First comes love, then comes marriage. Then comes the ‘If I go first. . .’ conversation
Anne Lower is in her early 50s and presumably has many years left. But just in case, once a month, she holds a “fire drill” with her husband in their South End condo, reminding him where she keeps the notebook with the passwords. For the bank. The insurance company. Boston Public Library. Sonos. Netflix. eBay. Experian. E-ZPass. And so on.
“On top of the tragedy of me dying,” said Lower, of GordonLower PR, “I don’t want him to be on the phone with customer service in perpetuity trying to get the passwords again.”
First comes love, then comes marriage. Then comes the “If I go first. . .” conversation. It’s a practical and sometimes even jokey talk that doesn’t dwell on the emotional part of being widowed — missing your beloved’s soul and companionship and a life built on shared hopes and memories. The point is to pass on crucial information to the one left behind. Before it’s too late.

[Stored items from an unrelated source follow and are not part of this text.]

(* ===== verification/SessionChannel.v ===== *)
(** * A channel's life

    [edit] lists the atomic effects the operations have on one channel object,
    each with the condition the code checks before it.  [chan_inv] is the
    invariant of a channel object; every edit preserves it.  The traversal at
    the end shows that a step of the system changes each channel by edits only,
    so the theorems about a channel's states, windows and queues follow by
    induction on edits. *)

From S2P Require Import Prelude SessionConfig SessionTypes SessionOps SessionSteps.

Definition is_terminal (st : channelState) : bool :=
  match st with channelClosing | channelClosed | channelFailed => true | _ => false end.

Definition frames_bytes (l : list bytes) : Z := list_sum blen l.
Definition events_bytes (l : list channelEvent) : Z := list_sum event_size l.

(** The queue charge of a channel is what it holds, unless it was discarded. *)
Definition queue_exact (c : Channel) : Prop :=
  ch_queuedFrames c = blen (ch_frames c) + blen (ch_events c) ∧
  ch_queuedBytes c = frames_bytes (ch_frames c) + events_bytes (ch_events c).

Definition queue_discarded (c : Channel) : Prop :=
  is_terminal (ch_state c) = true ∧ ch_queuedFrames c = 0 ∧ ch_queuedBytes c = 0 ∧ ch_frames c = [].

Record chan_inv (cfg : Config) (c : Channel) : Prop := {
  ci_queue : queue_exact c ∨ queue_discarded c;
  ci_frames_max : ch_queuedFrames c <= MaxQueuedFramesPerChannel (limits cfg);
  ci_bytes_max : ch_queuedBytes c <= MaxQueuedBytesPerChannel (limits cfg);
  ci_events_nonneg : Forall (λ e, 0 <= event_size e) (ch_events c);
  ci_frames_pos : Forall (λ f, 0 < blen f <= MaxPacketSize cfg) (ch_frames c);
  ci_local : 0 <= ch_localWindow c;
  ci_window : ch_localWindow c + frames_bytes (ch_frames c) <= InitialWindow cfg;
  ci_opening : ch_state c = channelOpening → ch_frames c = [] ∧ ch_events c = [];
  ci_maxLocal : 0 <= ch_maxLocalPacket c <= MaxPacketSize cfg;
  ci_remote : is_u32 (ch_remoteWindow c);
  ci_maxRemote : is_u32 (ch_maxRemotePacket c);
  ci_pending_window : 0 <= ch_pendingWindowBytes c < WindowAdjustThreshold cfg;
  ci_next : 0 <= ch_nextRequestID c <= MaxUint64;
  ci_requests : ∀ r, r ∈ ch_pendingRequests c → 0 <= r < ch_nextRequestID c;
  ci_requests_max :
    Z.of_nat (size (ch_pendingRequests c)) <= MaxPendingChannelRequestsPerChannel (limits cfg);
}.

(** The transitions of [channelState] that the operations make. *)
Inductive edge : channelState → channelState → Prop :=
  | edge_admit : edge channelOpening channelOpen
  | edge_closeWrite_open : edge channelOpen channelLocalEOF
  | edge_closeWrite_eof : edge channelRemoteEOF channelBothEOF
  | edge_remoteEOF_open : edge channelOpen channelRemoteEOF
  | edge_remoteEOF_eof : edge channelLocalEOF channelBothEOF
  | edge_rollback st st' :
      st = channelLocalEOF ∨ st = channelBothEOF →
      st' = channelOpen ∨ st' = channelRemoteEOF → edge st st'
  | edge_close st : allowsRequests st = true → edge st channelClosing
  | edge_peer_close st : allowsRequests st = true → edge st channelClosed
  | edge_close_ack : edge channelClosing channelClosed
  | edge_fail st : st ≠ channelClosed → edge st channelFailed.

(** The fields the invariant and the theorems speak about. *)
Definition tracked (c : Channel) :=
  (ch_state c, ch_localWindow c, ch_remoteWindow c, (ch_maxLocalPacket c, ch_maxRemotePacket c, ch_peerID c), ch_pendingWindowBytes c,
   ch_nextRequestID c, ch_pendingRequests c, (ch_frames c, ch_events c),
   (ch_queuedFrames c, ch_queuedBytes c), ch_stateGen c).

Definition charge (frames bytes : Z) (c : Channel) : Channel :=
  c <| ch_queuedFrames := u32 (ch_queuedFrames c + frames) |>
    <| ch_queuedBytes := u64 (ch_queuedBytes c + bytes) |>.

Definition discharge (frames bytes : Z) (c : Channel) : Channel :=
  let af := if ch_queuedFrames c <? frames then ch_queuedFrames c else frames in
  let ab := if ch_queuedBytes c <? bytes then ch_queuedBytes c else bytes in
  c <| ch_queuedFrames := ch_queuedFrames c - af |> <| ch_queuedBytes := ch_queuedBytes c - ab |>.

Definition push_event (e : channelEvent) (c : Channel) : Channel :=
  c <| ch_events ::= (λ q, q ++ [e]) |>.

Definition has_room (cfg : Config) (bytes : Z) (c : Channel) : Prop :=
  1 <= MaxQueuedFramesPerChannel (limits cfg) - ch_queuedFrames c ∧
  bytes <= MaxQueuedBytesPerChannel (limits cfg) - ch_queuedBytes c.

(** What a step permits: data that is queued on a channel, frames that are read, the
    acceptance of a channel, new channels. *)
Record permits := MkPermits {
  pm_data : Z → bytes → Prop;
  pm_read : Z → Prop;
  pm_open : Z → Z → Z → Z → Prop;
  pm_new : Channel → Prop;
}.

Inductive edit (cfg : Config) (P : permits) (id : Z) (c : Channel) : Channel → Prop :=
  | ed_other c' : tracked c' = tracked c → edit cfg P id c c'
  | ed_signal : edit cfg P id c (signalLocked c)
  | ed_state st :
      edge (ch_state c) st → (is_terminal (ch_state c) = true → is_terminal st = true) →
      edit cfg P id c (c <| ch_state := st |>)
  | ed_open sender window maxPacket :
      pm_open P id sender window maxPacket → ch_state c = channelOpening → is_u32 window → is_u32 maxPacket →
      edit cfg P id c (accept_open cfg sender window maxPacket c)
  | ed_discard :
      is_terminal (ch_state c) = true →
      edit cfg P id c (c <| ch_queuedFrames := 0 |> <| ch_queuedBytes := 0 |> <| ch_frames := [] |>)
  | ed_data frame :
      pm_data P id frame → canReceiveData (ch_state c) = true → 0 < blen frame <= ch_maxLocalPacket c →
      blen frame <= ch_localWindow c → has_room cfg (blen frame) c →
      edit cfg P id c (accept_data (blen frame) frame (charge 1 (blen frame) c))
  | ed_event e :
      allowsRequests (ch_state c) = true → 0 <= event_size e → has_room cfg (event_size e) c →
      edit cfg P id c (push_event e (charge 1 (event_size e) c))
  | ed_peer_close :
      allowsRequests (ch_state c) = true → has_room cfg 1 c →
      edit cfg P id c (push_event EventClose (charge 1 1 (set_state channelClosed c)))
  | ed_recv frame rest :
      pm_read P id → ch_frames c = frame :: rest →
      edit cfg P id c (consume_window (WindowAdjustThreshold cfg) (blen frame)
                    (discharge 1 (blen frame) (c <| ch_frames := rest |>)))
  | ed_pop_event e rest :
      ch_events c = e :: rest →
      edit cfg P id c (discharge 1 (event_size e) (c <| ch_events := rest |>))
  | ed_take_window n : 0 <= n <= ch_remoteWindow c → edit cfg P id c (take_window n c)
  | ed_add_window n : 0 <= n <= MaxUint32 - ch_remoteWindow c → edit cfg P id c (add_window n c)
  | ed_next_request :
      ch_nextRequestID c < MaxUint64 → edit cfg P id c (c <| ch_nextRequestID ::= Z.succ |>)
  | ed_add_request r :
      0 <= r < ch_nextRequestID c →
      Z.of_nat (size (ch_pendingRequests c)) < MaxPendingChannelRequestsPerChannel (limits cfg) →
      edit cfg P id c (c <| ch_pendingRequests ::= (λ p, {[r]} ∪ p) |>)
  | ed_drop_requests p :
      p ⊆ ch_pendingRequests c → edit cfg P id c (c <| ch_pendingRequests := p |>).

(** ** Edits preserve the invariant *)

Section edits.
Context (cfg : Config) (Hcfg : config_ok cfg).

Lemma cfg_frames_bound : 0 < MaxQueuedFramesPerChannel (limits cfg) <= 4096.
Proof. destruct Hcfg as (?&?&?&?&?&?&Hl&?). unfold limits_ok in Hl. lia. Qed.

Lemma cfg_bytes_bound : 0 < MaxQueuedBytesPerChannel (limits cfg) <= 8388608.
Proof. destruct Hcfg as (?&?&?&?&?&?&Hl&?). unfold limits_ok in Hl. lia. Qed.

Lemma cfg_window_bound :
  0 < MaxPacketSize cfg <= InitialWindow cfg ∧ InitialWindow cfg < MaxUint32 ∧
  0 < WindowAdjustThreshold cfg <= InitialWindow cfg.
Proof. destruct Hcfg as (?&?&?&?&?). lia. Qed.

Lemma frames_bytes_nonneg l : 0 <= frames_bytes l.
Proof. apply list_sum_nonneg. intros. apply blen_nonneg. Qed.

Lemma events_bytes_nonneg l : Forall (λ e, 0 <= event_size e) l → 0 <= events_bytes l.
Proof. intros Hl. apply list_sum_nonneg. intros x Hx. by eapply Forall_forall in Hl. Qed.

Lemma queue_nonneg c : chan_inv cfg c → 0 <= ch_queuedFrames c ∧ 0 <= ch_queuedBytes c.
Proof.
  intros [[[-> ->]|(_&->&->&_)] _ _ He _ _ _ _ _ _ _ _ _ _]; [|lia].
  pose proof (frames_bytes_nonneg (ch_frames c)). pose proof (events_bytes_nonneg _ He).
  unfold blen. lia.
Qed.

(** With room, charging a non-discarded channel does not wrap. *)
Lemma charge_eq c n :
  chan_inv cfg c → 0 <= n → has_room cfg n c →
  charge 1 n c = c <| ch_queuedFrames := ch_queuedFrames c + 1 |>
                   <| ch_queuedBytes := ch_queuedBytes c + n |>.
Proof.
  intros Hc Hn [H1 H2]. pose proof (queue_nonneg c Hc). pose proof cfg_frames_bound.
  pose proof cfg_bytes_bound. unfold charge.
  rewrite u32_id, u64_id; [done| |]; unfold is_u32, is_u64, MaxUint32, MaxUint64; lia.
Qed.

Lemma queue_not_discarded c :
  chan_inv cfg c → is_terminal (ch_state c) = false → queue_exact c.
Proof. intros Hc Ht. destruct (ci_queue _ _ Hc) as [?|[Ht' _]]; [done|congruence]. Qed.

Lemma allowsRequests_live st : allowsRequests st = true → is_terminal st = false.
Proof. by destruct st. Qed.

Lemma canReceiveData_live st : canReceiveData st = true → allowsRequests st = true.
Proof. by destruct st. Qed.

Lemma edge_opening st st' : edge st st' → st' ≠ channelOpening.
Proof. inversion 1; naive_solver. Qed.

Ltac open_inv Hc := let H := fresh in pose proof Hc as H; destruct H; constructor; cbn -[list_sum blen Z.of_nat size] in *; try done.

Lemma edit_inv_state c st :
  chan_inv cfg c → edge (ch_state c) st → (is_terminal (ch_state c) = true → is_terminal st = true) →
  chan_inv cfg (c <| ch_state := st |>).
Proof.
  intros Hc He Ht. open_inv Hc.
  - destruct ci_queue0 as [?|(?&?)]; [by left|right]. repeat split; naive_solver.
  - intros ->. by apply edge_opening in He.
Qed.

Lemma edit_inv_open c sender window maxPacket :
  chan_inv cfg c → ch_state c = channelOpening → is_u32 window → is_u32 maxPacket →
  chan_inv cfg (accept_open cfg sender window maxPacket c).
Proof.
  intros Hc Hs Hw Hmp. pose proof cfg_window_bound. open_inv Hc.
  - destruct ci_queue0 as [?|(Ht&?)]; [by left|]. by rewrite Hs in Ht.
  - lia.
  - destruct (ci_opening0 Hs) as [-> _]. unfold frames_bytes. rewrite list_sum_nil. lia.
  - lia.
Qed.

Lemma edit_inv_discard c :
  chan_inv cfg c → is_terminal (ch_state c) = true →
  chan_inv cfg (c <| ch_queuedFrames := 0 |> <| ch_queuedBytes := 0 |> <| ch_frames := [] |>).
Proof.
  intros Hc Ht. pose proof cfg_frames_bound. pose proof cfg_bytes_bound.
  pose proof (frames_bytes_nonneg (ch_frames c)). open_inv Hc.
  all: first [by right | lia | by constructor | (unfold frames_bytes; rewrite list_sum_nil; lia) | (intros E; by rewrite E in Ht) | idtac].
Qed.

Lemma edit_inv_data c frame :
  chan_inv cfg c → canReceiveData (ch_state c) = true → 0 < blen frame <= ch_maxLocalPacket c →
  blen frame <= ch_localWindow c → has_room cfg (blen frame) c →
  chan_inv cfg (accept_data (blen frame) frame (charge 1 (blen frame) c)).
Proof.
  intros Hc Hs Hm Hw Hr. rewrite charge_eq by (done || lia).
  apply canReceiveData_live in Hs. pose proof (allowsRequests_live _ Hs) as Hl.
  pose proof (queue_not_discarded c Hc Hl) as [Hf Hb]. destruct Hr as [Hr1 Hr2].
  open_inv Hc.
  - left. split; cbn -[list_sum blen]; unfold frames_bytes.
    + rewrite blen_app, blen_cons, blen_nil. lia.
    + rewrite list_sum_app. fold (frames_bytes (ch_frames c)).
    rewrite list_sum_cons, list_sum_nil. lia.
  - lia.
  - lia.
  - apply Forall_app; split; [done|]. constructor; [lia|constructor].
  - lia.
  - unfold frames_bytes. rewrite list_sum_app. fold (frames_bytes (ch_frames c)).
    rewrite list_sum_cons, list_sum_nil. lia.
  - intros. by rewrite H in Hs.
Qed.

Lemma push_event_inv c e :
  chan_inv cfg c → queue_exact c → ch_state c ≠ channelOpening → 0 <= event_size e →
  has_room cfg (event_size e) c → chan_inv cfg (push_event e (charge 1 (event_size e) c)).
Proof.
  intros Hc [Hf Hb] Ho He Hr. rewrite charge_eq by done. destruct Hr as [Hr1 Hr2].
  open_inv Hc.
  - left. split; cbn -[list_sum blen]; unfold events_bytes.
    + rewrite blen_app, blen_cons, blen_nil. lia.
    + rewrite list_sum_app. fold (events_bytes (ch_events c)).
      rewrite list_sum_cons, list_sum_nil. lia.
  - lia.
  - lia.
  - apply Forall_app; split; [done|]. by constructor.
Qed.

Lemma edit_inv_recv c frame rest :
  chan_inv cfg c → ch_frames c = frame :: rest →
  chan_inv cfg (consume_window (WindowAdjustThreshold cfg) (blen frame)
                  (discharge 1 (blen frame) (c <| ch_frames := rest |>))).
Proof.
  intros Hc Hfr. pose proof (queue_nonneg c Hc) as [Hq1 Hq2]. pose proof cfg_window_bound.
  pose proof (frames_bytes_nonneg rest).
  assert (Hx : queue_exact c).
  { destruct (ci_queue _ _ Hc) as [?|(?&?&?&Hn)]; [done|]. congruence. }
  destruct Hx as [Hf Hb].
  assert (Hsum : frames_bytes (ch_frames c) = blen frame + frames_bytes rest) by (rewrite Hfr; done).
  assert (Hlen : blen (ch_frames c) = 1 + blen rest) by (rewrite Hfr; apply blen_cons).
  pose proof (blen_nonneg frame). pose proof (blen_nonneg rest). pose proof (blen_nonneg (ch_events c)).
  pose proof (events_bytes_nonneg _ (ci_events_nonneg _ _ Hc)).
  open_inv Hc.
  - left. split; cbn -[list_sum blen];
      (destruct (_ <? _) eqn:E; [apply Z.ltb_lt in E|apply Z.ltb_ge in E]); lia.
  - destruct (_ <? _) eqn:E; bool_simp; lia.
  - destruct (_ <? _) eqn:E; bool_simp; lia.
  - rewrite Hfr in ci_frames_pos0. by apply Forall_cons in ci_frames_pos0 as [? ?].
  - apply u32_range.
  - rewrite u32_id by (unfold is_u32; lia). lia.
  - intros Hs. destruct (ci_opening0 Hs) as [Hn _]. congruence.
  - unfold window_pending. cbn -[blen]. pose proof (u32_range (ch_pendingWindowBytes c + blen frame)) as Hu.
    unfold is_u32 in Hu. destruct (_ <=? _) eqn:E; bool_simp; lia.
Qed.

Here’s how you run the dishwasher since you’ve never once done it in 50 years of marriage. This is your sister’s address. The black shirt does not go with your blue blazer.
Or, as Dave McLaughlin, 50, of Belmont, regularly tells his wife, Betsy, 56, a Pilates instructor: If I’m not here to nag you about it, “don’t watch so much CNN.”
“CNN enrages me,” said Betsy, who has her own pre-posthumous instructions for Dave, which also deal with issues of mental health, in his case, attention deficit disorder.
“Please make sure you’re properly medicated,” she tells him.
In many marriages — OK, in most, or even all, no matter how equal they are — a division of labor is established, often with zero discussion. One person knows how to reach the snow plow guy and understands the air conditioner, and the other keeps track of the milk and blueberry supply and sets up the auto pays.
It’s a silo-style arrangement that can leave one person with half the knowledge necessary to run a household and a life.
In Dorchester, Jacquie Bishop, a program specialist at AARP Massachusetts, doesn’t know the details of her own bills or heating system. Those are in her wife’s job description.
Aware of Bishop’s deficits, her wife, Kelley Ready, 62, has started the “I might not always be around” talk. She doesn’t want Bishop to end up alone and impoverished in a freezing house, a move aimed at protecting both Bishop and, admittedly, the triple decker she loves.
“She would rise up from her grave” if the pipes burst, Bishop said.
There are also social directives, typically from wives worrying that their widowed husbands will be lonely.
“I’m the keeper of the social life,” said Lisa Rowan-Gillis, 60, chief development officer of the United Way of Mass Bay and Merrimack Valley.
She worries that if she “drops dead” her beloved husband of 38 years, former WHDH-TV reporter Gary Gillis, 64, would never leave the house except to walk the dogs. “My fear is that people will think he’s fine because he’ll put on a stoic face.”
Her “if I go first” is in the form of a question: “Tell me who you’d reach out to,” she demands.
Ellen Offner, 78, a health care consultant from Newton, also worries that her 81-year-old husband, a professor emeritus, will be lonely. “Arnie thinks of himself as a hermit, but he really loves the company of other people,” she said to a reporter, and then directed her comments to him.
“Don’t be a hermit! Respond to invitations.”
If there’s a downside to teaching your spouse how things work ahead of time, it’s that they may end up doing it better than you. And then judge.
That’s what’s happening in Kingston, in the Clinch household, where Eileen, 74, a retired administrative assistant, is learning how to do the bills.
“She is noticing I wasn’t doing a great job,” said Stephen, 73, a retired engineer, only partly joking.
Death is nearly as old as life, but Stephen Alex Iacobacci, 54, owner of Newbury Street’s Avanti salon, has a modern twist. “They need to start a personalized Alexa or Siri where they can ask the dead spouse what, where, and how to do anything,” he said.
He listed questions his husband will need answered in his absence: Where’s my passport? What do you use to clean the bathroom tiles? What should I get my mother for Christmas?
“I need to start recording it all now,” he said.
Meanwhile, some people are thinking not only about their spouse if they die first but of themselves. Or, as Debra Curtis, 55, an associate professor at Salve Regina University, has instructed her husband:
“Make sure I don’t have a double chin in my casket.”